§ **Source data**
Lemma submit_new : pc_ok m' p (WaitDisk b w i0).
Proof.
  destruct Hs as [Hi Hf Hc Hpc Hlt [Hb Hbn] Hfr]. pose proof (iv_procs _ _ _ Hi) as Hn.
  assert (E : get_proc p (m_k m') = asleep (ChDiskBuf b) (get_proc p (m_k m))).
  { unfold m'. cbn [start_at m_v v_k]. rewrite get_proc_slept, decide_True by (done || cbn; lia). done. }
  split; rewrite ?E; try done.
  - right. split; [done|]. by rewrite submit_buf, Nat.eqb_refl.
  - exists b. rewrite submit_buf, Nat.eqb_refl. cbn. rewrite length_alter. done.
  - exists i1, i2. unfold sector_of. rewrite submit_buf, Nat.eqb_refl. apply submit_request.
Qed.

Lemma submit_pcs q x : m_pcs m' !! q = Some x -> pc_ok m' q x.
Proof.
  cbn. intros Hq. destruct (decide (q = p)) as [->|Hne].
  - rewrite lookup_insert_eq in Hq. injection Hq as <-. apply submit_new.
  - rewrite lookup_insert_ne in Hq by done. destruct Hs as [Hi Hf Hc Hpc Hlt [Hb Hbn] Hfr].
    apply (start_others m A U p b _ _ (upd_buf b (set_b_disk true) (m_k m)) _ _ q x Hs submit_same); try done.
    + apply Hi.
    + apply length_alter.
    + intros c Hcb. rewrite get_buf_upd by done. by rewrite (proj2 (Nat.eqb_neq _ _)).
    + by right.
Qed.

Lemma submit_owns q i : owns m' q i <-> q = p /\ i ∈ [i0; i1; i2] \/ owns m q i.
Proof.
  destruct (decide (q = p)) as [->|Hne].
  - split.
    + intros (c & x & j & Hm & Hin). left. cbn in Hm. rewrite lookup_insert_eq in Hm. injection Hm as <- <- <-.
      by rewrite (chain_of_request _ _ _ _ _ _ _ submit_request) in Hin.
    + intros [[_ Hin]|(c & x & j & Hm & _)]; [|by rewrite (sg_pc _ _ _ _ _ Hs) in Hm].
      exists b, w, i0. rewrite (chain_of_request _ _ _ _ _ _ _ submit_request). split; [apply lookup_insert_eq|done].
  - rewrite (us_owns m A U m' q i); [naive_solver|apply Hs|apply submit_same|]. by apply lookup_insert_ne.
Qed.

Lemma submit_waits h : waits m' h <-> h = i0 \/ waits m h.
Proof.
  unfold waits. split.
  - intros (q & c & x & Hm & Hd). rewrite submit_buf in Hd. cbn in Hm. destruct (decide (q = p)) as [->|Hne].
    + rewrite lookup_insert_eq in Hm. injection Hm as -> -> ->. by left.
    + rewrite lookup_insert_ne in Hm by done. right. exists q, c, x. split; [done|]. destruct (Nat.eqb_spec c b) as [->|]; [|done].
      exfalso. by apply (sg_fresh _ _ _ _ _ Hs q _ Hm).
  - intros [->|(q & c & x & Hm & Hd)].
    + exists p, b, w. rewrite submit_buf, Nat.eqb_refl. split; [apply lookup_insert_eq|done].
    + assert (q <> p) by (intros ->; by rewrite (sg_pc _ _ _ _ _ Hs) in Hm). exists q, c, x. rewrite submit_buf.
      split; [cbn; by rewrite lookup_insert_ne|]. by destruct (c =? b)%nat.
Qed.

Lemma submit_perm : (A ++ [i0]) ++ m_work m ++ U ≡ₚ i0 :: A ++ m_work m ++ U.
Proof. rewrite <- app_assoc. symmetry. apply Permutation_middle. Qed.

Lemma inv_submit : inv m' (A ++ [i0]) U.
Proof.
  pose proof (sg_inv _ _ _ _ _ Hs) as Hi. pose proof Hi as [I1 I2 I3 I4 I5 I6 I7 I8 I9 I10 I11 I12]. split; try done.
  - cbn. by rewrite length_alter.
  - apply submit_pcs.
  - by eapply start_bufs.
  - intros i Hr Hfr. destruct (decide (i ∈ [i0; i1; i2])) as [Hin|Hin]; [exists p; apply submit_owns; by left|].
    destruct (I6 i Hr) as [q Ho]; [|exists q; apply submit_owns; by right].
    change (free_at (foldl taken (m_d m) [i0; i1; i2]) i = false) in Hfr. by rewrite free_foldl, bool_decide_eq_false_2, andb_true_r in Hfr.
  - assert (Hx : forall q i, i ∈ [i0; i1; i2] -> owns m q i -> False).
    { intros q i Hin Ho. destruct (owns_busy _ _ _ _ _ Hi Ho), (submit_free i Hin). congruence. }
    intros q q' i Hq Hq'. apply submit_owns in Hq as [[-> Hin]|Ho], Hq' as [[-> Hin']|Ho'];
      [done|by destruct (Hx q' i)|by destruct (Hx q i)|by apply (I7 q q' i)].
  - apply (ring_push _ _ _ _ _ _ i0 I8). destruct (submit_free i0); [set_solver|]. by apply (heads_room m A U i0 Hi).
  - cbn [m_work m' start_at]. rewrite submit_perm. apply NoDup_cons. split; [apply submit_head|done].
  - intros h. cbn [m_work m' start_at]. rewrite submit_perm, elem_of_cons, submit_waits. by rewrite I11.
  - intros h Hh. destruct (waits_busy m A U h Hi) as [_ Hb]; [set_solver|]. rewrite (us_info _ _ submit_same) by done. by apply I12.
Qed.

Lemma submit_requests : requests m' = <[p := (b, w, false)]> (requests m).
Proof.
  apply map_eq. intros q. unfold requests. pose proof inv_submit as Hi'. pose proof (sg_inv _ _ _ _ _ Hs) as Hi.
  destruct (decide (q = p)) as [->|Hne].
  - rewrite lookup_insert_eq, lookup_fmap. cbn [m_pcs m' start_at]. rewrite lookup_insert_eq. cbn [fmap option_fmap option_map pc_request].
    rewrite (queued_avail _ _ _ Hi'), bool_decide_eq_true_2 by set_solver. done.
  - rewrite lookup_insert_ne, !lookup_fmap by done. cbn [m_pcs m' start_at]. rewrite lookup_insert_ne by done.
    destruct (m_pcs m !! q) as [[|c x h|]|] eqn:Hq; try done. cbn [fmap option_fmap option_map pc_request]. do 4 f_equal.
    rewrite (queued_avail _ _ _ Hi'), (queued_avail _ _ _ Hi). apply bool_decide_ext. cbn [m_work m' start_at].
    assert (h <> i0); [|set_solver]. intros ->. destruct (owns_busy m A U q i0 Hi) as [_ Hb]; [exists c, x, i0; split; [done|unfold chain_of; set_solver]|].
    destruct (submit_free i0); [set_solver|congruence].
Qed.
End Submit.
...
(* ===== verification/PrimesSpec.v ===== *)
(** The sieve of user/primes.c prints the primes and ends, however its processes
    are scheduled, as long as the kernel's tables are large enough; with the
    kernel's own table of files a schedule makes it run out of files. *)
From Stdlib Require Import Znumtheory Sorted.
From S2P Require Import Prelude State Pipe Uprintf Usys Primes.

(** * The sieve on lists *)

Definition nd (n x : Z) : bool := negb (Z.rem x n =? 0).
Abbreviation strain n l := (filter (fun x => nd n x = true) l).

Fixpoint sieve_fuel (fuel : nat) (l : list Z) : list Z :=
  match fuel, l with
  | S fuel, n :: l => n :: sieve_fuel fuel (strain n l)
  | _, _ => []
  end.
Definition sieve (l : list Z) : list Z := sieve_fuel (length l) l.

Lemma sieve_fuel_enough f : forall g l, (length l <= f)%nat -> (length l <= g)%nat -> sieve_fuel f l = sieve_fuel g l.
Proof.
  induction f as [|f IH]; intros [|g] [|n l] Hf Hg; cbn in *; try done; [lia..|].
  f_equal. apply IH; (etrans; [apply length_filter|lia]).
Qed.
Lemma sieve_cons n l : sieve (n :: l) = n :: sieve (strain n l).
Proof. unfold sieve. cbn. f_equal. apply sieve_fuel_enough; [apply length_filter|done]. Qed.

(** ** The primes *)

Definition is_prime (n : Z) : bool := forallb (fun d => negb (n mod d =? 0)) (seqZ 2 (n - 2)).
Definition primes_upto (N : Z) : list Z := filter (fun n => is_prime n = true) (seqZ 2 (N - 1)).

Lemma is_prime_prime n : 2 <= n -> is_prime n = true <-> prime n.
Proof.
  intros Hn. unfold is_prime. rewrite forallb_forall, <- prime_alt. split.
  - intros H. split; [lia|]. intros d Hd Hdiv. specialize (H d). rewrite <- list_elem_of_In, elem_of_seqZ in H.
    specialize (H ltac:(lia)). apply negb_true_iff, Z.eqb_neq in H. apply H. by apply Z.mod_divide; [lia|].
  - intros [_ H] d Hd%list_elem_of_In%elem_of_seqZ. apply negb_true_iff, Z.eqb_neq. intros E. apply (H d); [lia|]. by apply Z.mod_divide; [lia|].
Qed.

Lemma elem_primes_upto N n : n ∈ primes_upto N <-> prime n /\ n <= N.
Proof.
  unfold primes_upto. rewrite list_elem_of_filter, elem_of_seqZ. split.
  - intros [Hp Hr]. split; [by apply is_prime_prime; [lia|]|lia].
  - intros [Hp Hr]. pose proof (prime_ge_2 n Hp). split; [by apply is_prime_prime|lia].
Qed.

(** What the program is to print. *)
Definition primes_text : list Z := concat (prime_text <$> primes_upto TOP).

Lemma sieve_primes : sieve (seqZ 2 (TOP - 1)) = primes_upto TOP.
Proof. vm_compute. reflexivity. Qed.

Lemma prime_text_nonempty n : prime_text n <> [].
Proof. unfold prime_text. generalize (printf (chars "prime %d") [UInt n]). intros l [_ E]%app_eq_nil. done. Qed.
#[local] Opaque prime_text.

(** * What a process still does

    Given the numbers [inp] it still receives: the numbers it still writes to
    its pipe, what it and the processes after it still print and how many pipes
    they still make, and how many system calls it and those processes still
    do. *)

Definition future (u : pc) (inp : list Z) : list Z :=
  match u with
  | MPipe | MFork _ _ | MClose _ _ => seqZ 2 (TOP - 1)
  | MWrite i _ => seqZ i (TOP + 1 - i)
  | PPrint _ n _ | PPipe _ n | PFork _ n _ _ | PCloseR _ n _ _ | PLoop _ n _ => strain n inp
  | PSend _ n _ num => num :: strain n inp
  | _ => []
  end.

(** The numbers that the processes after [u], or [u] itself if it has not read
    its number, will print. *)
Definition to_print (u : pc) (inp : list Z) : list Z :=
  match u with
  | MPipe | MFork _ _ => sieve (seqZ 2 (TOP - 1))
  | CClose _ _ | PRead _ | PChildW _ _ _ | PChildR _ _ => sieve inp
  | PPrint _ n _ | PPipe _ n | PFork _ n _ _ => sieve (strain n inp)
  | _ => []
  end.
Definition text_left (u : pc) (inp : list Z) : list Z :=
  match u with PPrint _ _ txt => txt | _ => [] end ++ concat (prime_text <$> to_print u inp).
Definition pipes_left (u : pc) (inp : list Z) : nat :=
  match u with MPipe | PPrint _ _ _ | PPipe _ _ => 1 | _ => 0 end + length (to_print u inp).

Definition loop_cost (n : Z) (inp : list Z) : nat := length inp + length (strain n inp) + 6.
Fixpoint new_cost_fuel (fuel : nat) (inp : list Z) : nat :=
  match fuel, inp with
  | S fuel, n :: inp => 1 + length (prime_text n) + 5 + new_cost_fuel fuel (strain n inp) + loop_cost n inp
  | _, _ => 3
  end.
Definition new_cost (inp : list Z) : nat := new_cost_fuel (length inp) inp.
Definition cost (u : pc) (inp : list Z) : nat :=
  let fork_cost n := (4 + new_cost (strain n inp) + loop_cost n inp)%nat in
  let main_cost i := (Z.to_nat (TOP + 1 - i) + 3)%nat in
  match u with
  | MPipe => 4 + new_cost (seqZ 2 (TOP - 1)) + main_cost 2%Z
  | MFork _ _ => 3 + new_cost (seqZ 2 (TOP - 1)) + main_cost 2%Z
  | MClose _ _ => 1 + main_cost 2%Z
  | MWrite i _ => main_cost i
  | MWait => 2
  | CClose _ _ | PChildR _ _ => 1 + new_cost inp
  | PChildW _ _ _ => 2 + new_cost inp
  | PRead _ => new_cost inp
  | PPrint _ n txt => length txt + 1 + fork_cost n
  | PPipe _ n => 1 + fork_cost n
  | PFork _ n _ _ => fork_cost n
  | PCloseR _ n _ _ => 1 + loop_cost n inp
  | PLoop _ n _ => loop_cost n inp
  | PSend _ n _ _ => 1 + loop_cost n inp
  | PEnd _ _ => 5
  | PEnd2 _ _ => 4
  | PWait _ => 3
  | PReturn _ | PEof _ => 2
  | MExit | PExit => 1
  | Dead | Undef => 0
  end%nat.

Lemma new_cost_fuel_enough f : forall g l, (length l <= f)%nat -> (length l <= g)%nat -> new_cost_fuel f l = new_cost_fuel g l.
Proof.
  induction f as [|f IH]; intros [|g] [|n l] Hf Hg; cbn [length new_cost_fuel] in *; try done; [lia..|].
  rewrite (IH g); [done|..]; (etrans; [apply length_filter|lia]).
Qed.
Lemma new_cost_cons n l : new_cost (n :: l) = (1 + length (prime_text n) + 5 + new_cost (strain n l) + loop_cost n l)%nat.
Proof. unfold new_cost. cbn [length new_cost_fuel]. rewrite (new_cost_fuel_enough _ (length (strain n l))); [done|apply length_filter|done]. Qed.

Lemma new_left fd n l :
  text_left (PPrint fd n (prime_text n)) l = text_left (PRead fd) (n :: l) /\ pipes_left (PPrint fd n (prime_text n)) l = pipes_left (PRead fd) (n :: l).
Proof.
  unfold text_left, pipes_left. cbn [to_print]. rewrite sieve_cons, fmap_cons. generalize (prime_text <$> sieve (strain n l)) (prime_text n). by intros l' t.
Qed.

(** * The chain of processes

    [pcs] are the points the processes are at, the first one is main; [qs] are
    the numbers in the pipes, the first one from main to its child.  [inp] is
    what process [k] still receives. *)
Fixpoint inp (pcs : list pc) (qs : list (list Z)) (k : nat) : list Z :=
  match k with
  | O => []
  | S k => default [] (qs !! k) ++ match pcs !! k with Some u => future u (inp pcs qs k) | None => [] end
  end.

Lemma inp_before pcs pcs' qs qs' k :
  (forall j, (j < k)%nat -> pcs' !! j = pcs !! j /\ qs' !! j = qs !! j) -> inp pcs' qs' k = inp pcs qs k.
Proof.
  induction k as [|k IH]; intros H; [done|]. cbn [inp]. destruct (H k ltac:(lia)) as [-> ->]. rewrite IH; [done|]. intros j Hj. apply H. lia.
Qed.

§ **WHAT THE TASK ASKS**
An exact, complete copy of the lines above from the one with "Lemma submit_new : pc_ok" through the one with "exists b, w, i0." is the whole answer.

§ **RESULT OF THIS TASK**
Lemma submit_new : pc_ok m' p (WaitDisk b w i0).
Proof.
  destruct Hs as [Hi Hf Hc Hpc Hlt [Hb Hbn] Hfr]. pose proof (iv_procs _ _ _ Hi) as Hn.
  assert (E : get_proc p (m_k m') = asleep (ChDiskBuf b) (get_proc p (m_k m))).
  { unfold m'. cbn [start_at m_v v_k]. rewrite get_proc_slept, decide_True by (done || cbn; lia). done. }
  split; rewrite ?E; try done.
  - right. split; [done|]. by rewrite submit_buf, Nat.eqb_refl.
  - exists b. rewrite submit_buf, Nat.eqb_refl. cbn. rewrite length_alter. done.
  - exists i1, i2. unfold sector_of. rewrite submit_buf, Nat.eqb_refl. apply submit_request.
Qed.

Lemma submit_pcs q x : m_pcs m' !! q = Some x -> pc_ok m' q x.
Proof.
  cbn. intros Hq. destruct (decide (q = p)) as [->|Hne].
  - rewrite lookup_insert_eq in Hq. injection Hq as <-. apply submit_new.
  - rewrite lookup_insert_ne in Hq by done. destruct Hs as [Hi Hf Hc Hpc Hlt [Hb Hbn] Hfr].
    apply (start_others m A U p b _ _ (upd_buf b (set_b_disk true) (m_k m)) _ _ q x Hs submit_same); try done.
    + apply Hi.
    + apply length_alter.
    + intros c Hcb. rewrite get_buf_upd by done. by rewrite (proj2 (Nat.eqb_neq _ _)).
    + by right.
Qed.

Lemma submit_owns q i : owns m' q i <-> q = p /\ i ∈ [i0; i1; i2] \/ owns m q i.
Proof.
  destruct (decide (q = p)) as [->|Hne].
  - split.
    + intros (c & x & j & Hm & Hin). left. cbn in Hm. rewrite lookup_insert_eq in Hm. injection Hm as <- <- <-.
      by rewrite (chain_of_request _ _ _ _ _ _ _ submit_request) in Hin.
    + intros [[_ Hin]|(c & x & j & Hm & _)]; [|by rewrite (sg_pc _ _ _ _ _ Hs) in Hm].
      exists b, w, i0. rewrite (chain_of_request _ _ _ _ _ _ _ submit_request). split; [apply lookup_insert_eq|done].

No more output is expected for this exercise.